Boersma L, Brugada J, Kirchhof C, Allessie M
Department of Physiology, University of Limburg, Maastricht, The Netherlands.
Circulation. 1994 Feb;89(2):852-62. doi: 10.1161/01.cir.89.2.852.
Premature stimulation is used to characterize the reentrant circuit during ventricular tachycardia (VT) in patients. The goal of this study was to compare the effects of premature stimulation on functional and anatomic reentrant VT.
In 18 Langendorff-perfused rabbit hearts, thin layers of anisotropic left ventricular subepicardium were created by a cryoprocedure. In 8 hearts, rapid pacing induced reentry around a line of functional conduction block; in 10 hearts, reentry occurred around a fixed epicardial obstacle created by a cryoprobe. The cycle lengths (CL) of functional and anatomic VT were 110 +/- 10 and 167 +/- 17 milliseconds, respectively. During anatomic VT, the excitable gap measured 43% of the CL and premature stimuli could always reset VT (44 +/- 12 milliseconds). During early premature beats, conduction of the orthodromic wave was slightly depressed, but anatomic VT was never terminated. Reset curves at different sites in the ventricle revealed three different response types, both determined by and characterizing the spatial and temporal relation between pacing and recording sites. Premature stimulation during functional VT revealed a local excitable gap at the pacing site measuring 27% of the cycle length of VT. However, in only 3 of 8 hearts, premature stimuli could reset functional VT by 8%. In 5 VTs, advancement of the paced activation was fully compensated by prolongation of the return cycle, and VT was not reset. Due to slow conduction both toward and inside the circuit, the paced orthodromic wave lost its prematurity already within a distance of 6 to 10 mm from the pacing site.
Both during anatomic and functional reentry, an excitable gap is present in the reentrant circuit. Three different response curves reveal the localization of the pacing and recording sites in the circuit. Anatomic VT can always be reset by premature stimuli, whereas in 5 of 8 hearts, functional VT could not be reset. In the other 3 hearts, VT could only be reset for less than 7% to 11% of the VT interval. Therefore, it seems very unlikely that clinical VT based on functional reentry can be reset.

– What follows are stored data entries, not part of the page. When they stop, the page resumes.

Lemma render_fields p f : paths_ok p → frag_ok f →
  ∃ l, render f p = Ok (lines_text (open_line :: map (λ '(k, pad, v), field_line k pad v) l ++ ["}"])) ∧
    NoDup (map (λ x : string * string * string, x.1.1) l) ∧
    Forall (λ '(k, pad, v), k ∈ field_names ∧ all_chars is_blank pad = true ∧ (String.length pad ≤ 4)%nat ∧
      plain v ∧ (Z.of_nat (String.length v) < 5000)%Z) l ∧
    classify p (foldl (λ m '(k, pad, v), <[k := v]> m) ∅ l) = Ok f.
Proof.
  intros Hp [Hc Hv]. destruct f as [sh cur prev]. simpl in *.
  pose proof (po_rot p Hp cur Hc) as Hr. pose proof (po_rot_len p Hp cur Hc) as Hrl.
  pose proof (po_seal p Hp) as Hs. pose proof (po_seal_len p Hp) as Hsl.
  pose proof (po_ne p Hp cur Hc) as Hne. pose proof (keyIDRE_plain cur Hc) as Hcp.
  pose proof (keyIDRE_length cur Hc) as Hcl.
  assert (Hu : ∀ s, (Z.of_nat (String.length s) < 4096 → Z.of_nat (String.length (file_url s)) < 5000)%Z).
  { intros s ?. unfold file_url. rewrite length_app_s. simpl. lia. }
  assert (Hurl : String.eqb (file_url (RotationCred p cur)) (file_url (sealKeyCred p)) = false).
  { apply String.eqb_neq. unfold file_url. by intros [= ?]. }
  pose proof (plain_url _ Hr). pose proof (plain_url _ Hs).
  destruct sh; [| |]; subst; unfold render; cbn [f_Shape f_Current f_Previous].
  - exists [("current_key_id", "", cur); ("current_key", "   ", file_url (sealKeyCred p))]. split; [done|].
    split; [apply (bool_decide_unpack _); vm_compute; done|]. split.
    { repeat constructor; simpl; try (by apply bool_decide_unpack; vm_compute); try lia; auto. }
    unfold classify. simpl. simplify_map_eq. unfold ParseKeyID. rewrite Hc. by rewrite String.eqb_refl.
  - destruct Hv as [Hpv Hpn]. pose proof (keyIDRE_plain prev Hpv). pose proof (keyIDRE_length prev Hpv).
    destruct (String.eqb_spec prev EmptyString) as [->|_]; [done|].
    exists [("current_key_id", " ", cur); ("current_key", "    ", file_url (RotationCred p cur));
       ("previous_key_id", "", prev); ("previous_key", "   ", file_url (sealKeyCred p))]. split; [done|].
    split; [apply (bool_decide_unpack _); vm_compute; done|]. split.
    { repeat constructor; simpl; try (by apply bool_decide_unpack; vm_compute); try lia; auto. }
    unfold classify. simpl. simplify_map_eq. unfold ParseKeyID. rewrite Hc, Hpv, String.eqb_refl.
    rewrite (proj2 (String.eqb_neq prev cur)) by done. by rewrite String.eqb_refl.
  - exists [("current_key_id", "", cur); ("current_key", "   ", file_url (RotationCred p cur))]. split; [done|].
    split; [apply (bool_decide_unpack _); vm_compute; done|]. split.
    { repeat constructor; simpl; try (by apply bool_decide_unpack; vm_compute); try lia; auto. }
    unfold classify. simpl. simplify_map_eq. unfold ParseKeyID. rewrite Hc, Hurl. by rewrite String.eqb_refl.
Qed.

(** What is written is read back. *)
Lemma render_parse p f : paths_ok p → frag_ok f → ∃ b, render f p = Ok b ∧ parseFragment p b = Ok f.
Proof.
  intros Hp Hf. destruct (render_fields p f Hp Hf) as (l & Hr & Hn & Hl & Hc).
  eexists. split; [exact Hr|]. unfold parseFragment. by rewrite parseFields_block.
Qed.

Lemma ParseKeyID_Ok s id : ParseKeyID s = Ok id → id = s ∧ keyIDRE s = true.
Proof. unfold ParseKeyID. destruct (keyIDRE s); by intros [= ->]. Qed.

(** What is read is a fragment a rotation could have written. *)
Lemma parse_ok p b f : parseFragment p b = Ok f → frag_ok f.
Proof.
  unfold parseFragment. destruct (parseFields b) as [m|e]; [|done]. unfold classify.
  destruct (m !! "current_key_id") as [c|]; [|done].
  destruct (ParseKeyID c) as [cur|] eqn:Ec; [|done]. apply ParseKeyID_Ok in Ec as [-> Hc].
  destruct (m !! "current_key"); [|done].
  destruct (m !! "previous_key_id") as [pv|], (m !! "previous_key"); try done.
  - destruct (String.eqb _ _); [|done]. destruct (ParseKeyID pv) as [prev|] eqn:Ep; [|done].
    apply ParseKeyID_Ok in Ep as [-> Hpv]. destruct (String.eqb_spec pv c) as [|Hne]; [done|].
    destruct (negb _); [done|]. intros [= <-]. by split.
  - destruct (String.eqb _ _); [|destruct (String.eqb _ _); [|done]]; intros [= <-]; by split.
Qed.
(* ===== verification/SealGate.v ===== *)
(** * The capture gate

    sealrotate/gate.go and errors.go: one holder at a time, a rotation that
    never waits or a capture (a backup, or an OS update's copy of the store)
    that waits for the holder.  [acquire_turn] is one turn of the capture's
    loop; the loop's waits are its caller's.  SealCapture interleaves the turns
    of any number of jobs. *)
From Stdlib Require Import String.
From S2P Require Import Prelude SealFragment SealFiles.

(** ** errors.go: the sentences a person reads *)
Definition jobError (name text : string) : error := mkError text ["jobError"; name].
Definition errNotOpenBao := jobError "errNotOpenBao"
  "The seal key can be rotated only when this control plane runs its own secret store, so nothing was changed.".
Definition errRestoreActive := jobError "errRestoreActive"
  "A restore is running, so the seal key was not rotated. Nothing was changed; start the rotation again once the restore finishes.".
Definition errSealUnrecognised := jobError "errSealUnrecognised"
  "The seal key files are not in a state a rotation recognises, so nothing was changed. The api log names the file and the defect.".
Definition errStoreNotReady := jobError "errStoreNotReady"
  "The secret store is not running and unsealed, so the seal key was not rotated. Nothing was changed.".
Definition errBackupHolds := jobError "errBackupHolds"
  "A backup is capturing the secret store, so the seal key was not rotated. Nothing was changed; start the rotation again once the backup finishes.".
Definition errAnotherRotation := jobError "errAnotherRotation"
  "Another seal-key rotation is running, so this one did not start. Nothing was changed.".
Definition errLoginDenied := jobError "errLoginDenied"
  "The secret store refused the rotation's login, so the seal key was not rotated. Nothing was changed.".
Definition errLoginUnreachable := jobError "errLoginUnreachable"
  "The secret store could not be reached to log in for the rotation, so the seal key was not rotated. Nothing was changed.".
Definition errNoKeyID := jobError "errNoKeyID"
  "A new seal key id could not be made, so the seal key was not rotated. Nothing was changed.".
Definition errNoKey := jobError "errNoKey"
  "A new seal key could not be generated, so the seal key was not rotated. Nothing was changed.".
Definition errStageWrite := jobError "errStageWrite"
  "The new seal key could not be staged, so the seal key was not rotated. The staged key was removed and the old key is still in use.".
Definition errStagedRolledBack := jobError "errStagedRolledBack"
  "The secret store did not open with the new seal key staged, so the rotation was rolled back and the old key is still in use.".
Definition errStagedRollbackFailed := jobError "errStagedRollbackFailed"
  "The secret store did not open with the new seal key staged, and the rotation could not be rolled back. Start the seal-key rotation again to finish it.".
Definition errStagedResume := jobError "errStagedResume"
  "The secret store did not open with the staged seal key, so the rotation could not be finished. Start the seal-key rotation again to finish it.".
Definition errRewrapLogin := jobError "errRewrapLogin"
  "The secret store refused the rotation's login, so the rotation stopped with both keys in place. Start the seal-key rotation again to finish it, and do not restart the node or the secret store until it has finished.".
Definition errRewrap := jobError "errRewrap"
  "The secret store did not re-encrypt its root key under the new seal key, so the rotation stopped with both keys in place. Start the seal-key rotation again to finish it, and do not restart the node or the secret store until it has finished.".
Definition errVerify := jobError "errVerify"
  "The secret store did not open with the new seal key alone, so the rotation stopped before the old key was removed. Start the seal-key rotation again to finish it.".
Definition errSettle := jobError "errSettle"
  "The new seal key could not be made the only key, so the rotation stopped part way. Start the seal-key rotation again to finish it.".
Definition errBackupRotationIncomplete := jobError "errBackupRotationIncomplete"
  "A seal-key rotation has not finished, so this backup did not capture anything. Start the seal-key rotation again to finish it, then run the backup.".
Definition errBackupSealUnreadable := jobError "errBackupSealUnreadable"
  "The seal key files could not be checked, so this backup did not capture anything. The api log names the defect.".
Definition UpdateCopyRefused : string :=
  "The secret store could not be copied before this OS update, so the update was refused and nothing was installed.".
Definition errUpdateRotationIncomplete := jobError "errUpdateRotationIncomplete"
  (UpdateCopyRefused +:+ " A seal-key rotation has not finished: start the seal-key rotation again to finish it, then run the update again.").
Definition errUpdateSealUnreadable := jobError "errUpdateSealUnreadable"
  (UpdateCopyRefused +:+ " The seal key files could not be checked; the api log names the defect.").
Definition errUpdateHolds := jobError "errUpdateHolds"
  "An OS update is copying the secret store, so the seal key was not rotated. Nothing was changed; start the rotation again once the update's copy finishes.".
Definition errRestoreRotation := jobError "errRestoreRotation"
  "A seal-key rotation is running, so this restore did not start. Nothing was changed; start the restore again once the rotation finishes.".
Definition errRestoreRotationIncomplete := jobError "errRestoreRotationIncomplete"
  "A seal-key rotation has not finished, so this restore did not start. Nothing was changed; start the seal-key rotation again to finish it, then start the restore.".
Definition errRestoreSealUnreadable := jobError "errRestoreSealUnreadable"
  "The seal key files could not be checked, so this restore did not start. Nothing was changed; the api log names the defect.".

(** ** gate.go *)
Record Gate := mkGate { g_holder : string; g_byRotation : bool; g_byUpdate : bool }.
Definition free_gate : Gate := mkGate EmptyString false false.
#[export] Instance Gate_eq_dec : EqDecision Gate.
Proof. solve_decision. Defined.

Definition take_gate (jobID : string) (byRotation byUpdate : bool) : Gate := mkGate jobID byRotation byUpdate.

Definition TryAcquire (jobID : string) (g : Gate) : result unit * Gate :=
  if String.eqb (g_holder g) jobID then (Ok tt, g)
  else if negb (String.eqb (g_holder g) EmptyString) && g_byRotation g then (Fail errAnotherRotation, g)
  else if negb (String.eqb (g_holder g) EmptyString) && g_byUpdate g then (Fail errUpdateHolds, g)
  else if negb (String.eqb (g_holder g) EmptyString) then (Fail errBackupHolds, g)
  else (Ok tt, take_gate jobID true false).

Record capturePurpose := mkPurpose {
  cp_byUpdate : bool;
  cp_rotationIncomplete : error;
  cp_sealUnreadable : error
}.
Definition backupCapture := mkPurpose false errBackupRotationIncomplete errBackupSealUnreadable.
Definition updateCapture := mkPurpose true errUpdateRotationIncomplete errUpdateSealUnreadable.

Definition Release (jobID : string) (g : Gate) : Gate :=
  if String.eqb jobID EmptyString || negb (String.eqb (g_holder g) jobID) then g else free_gate.

(** What one turn of [acquire]'s loop comes to. *)
Inductive turn := Return (r : result unit) | Again | Wait.

(** One turn: [tree] is what [State] answers, [running] what the job ledger
    answers for the holder. *)
Definition acquire_turn (tree : result Tree) (running : string → result bool)
    (jobID : string) (cp : capturePurpose) (g : Gate) : turn * Gate :=
  if String.eqb (g_holder g) EmptyString || String.eqb (g_holder g) jobID then
    match tree with
    | Fail _ => (Return (Fail (cp_sealUnreadable cp)), g)
    | Ok t =>
        if negb (bool_decide (f_Shape (t_Fragment t) = Clean)) then (Return (Fail (cp_rotationIncomplete cp)), g)
        else (Return (Ok tt), take_gate jobID false (cp_byUpdate cp))
    end
  else
    match running (g_holder g) with
    | Ok false => (Again, Release (g_holder g) g)
    | _ => (Wait, g)
    end.

Definition CheckRestore (tree : result Tree) (g : Gate) : result unit :=
  if negb (String.eqb (g_holder g) EmptyString) && g_byRotation g then Fail errRestoreRotation
  else match tree with
       | Fail _ => Fail errRestoreSealUnreadable
       | Ok t => if negb (bool_decide (f_Shape (t_Fragment t) = Clean)) then Fail errRestoreRotationIncomplete else Ok tt
       end.

Definition RotationHolder (g : Gate) : string := if g_byRotation g then g_holder g else EmptyString.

过早刺激用于表征患者室性心动过速(VT)期间的折返环路。本研究的目的是比较过早刺激对功能性和解剖性折返性室性心动过速的影响。
在18个Langendorff灌注兔心脏中,通过冷冻程序创建各向异性左心室心外膜下层的薄层。在8个心脏中,快速起搏诱发围绕功能性传导阻滞线的折返;在10个心脏中,折返发生在由冷冻探头造成的固定心外膜障碍物周围。功能性和解剖性室性心动过速的周长(CL)分别为110±10和167±17毫秒。在解剖性室性心动过速期间,可兴奋间隙为周长的43%,过早刺激总能重置室性心动过速(44±12毫秒)。在早期过早搏动期间,顺向波的传导略有抑制,但解剖性室性心动过速从未终止。心室不同部位的重置曲线显示出三种不同的反应类型,这既由起搏和记录部位之间的空间和时间关系决定,也对其进行了表征。功能性室性心动过速期间的过早刺激显示起搏部位存在局部可兴奋间隙,其为室性心动过速周长的27%。然而,在8个心脏中只有3个,过早刺激可将功能性室性心动过速重置8%。在5次室性心动过速中,起搏激动的提前被折返周期的延长完全代偿,室性心动过速未被重置。由于向环路内和环路内的传导缓慢,起搏的顺向波在距起搏部位6至10毫米的距离内就已失去其提前性。
在解剖性和功能性折返期间,折返环路中均存在可兴奋间隙。三种不同的反应曲线揭示了环路中起搏和记录部位的定位。解剖性室性心动过速总能被过早刺激重置,而在8个心脏中有5个,功能性室性心动过速不能被重置。在另外3个心脏中,室性心动过速只能在室性心动过速间期的不到7%至11%的时间内被重置。因此,基于功能性折返的临床室性心动过速似乎极不可能被重置。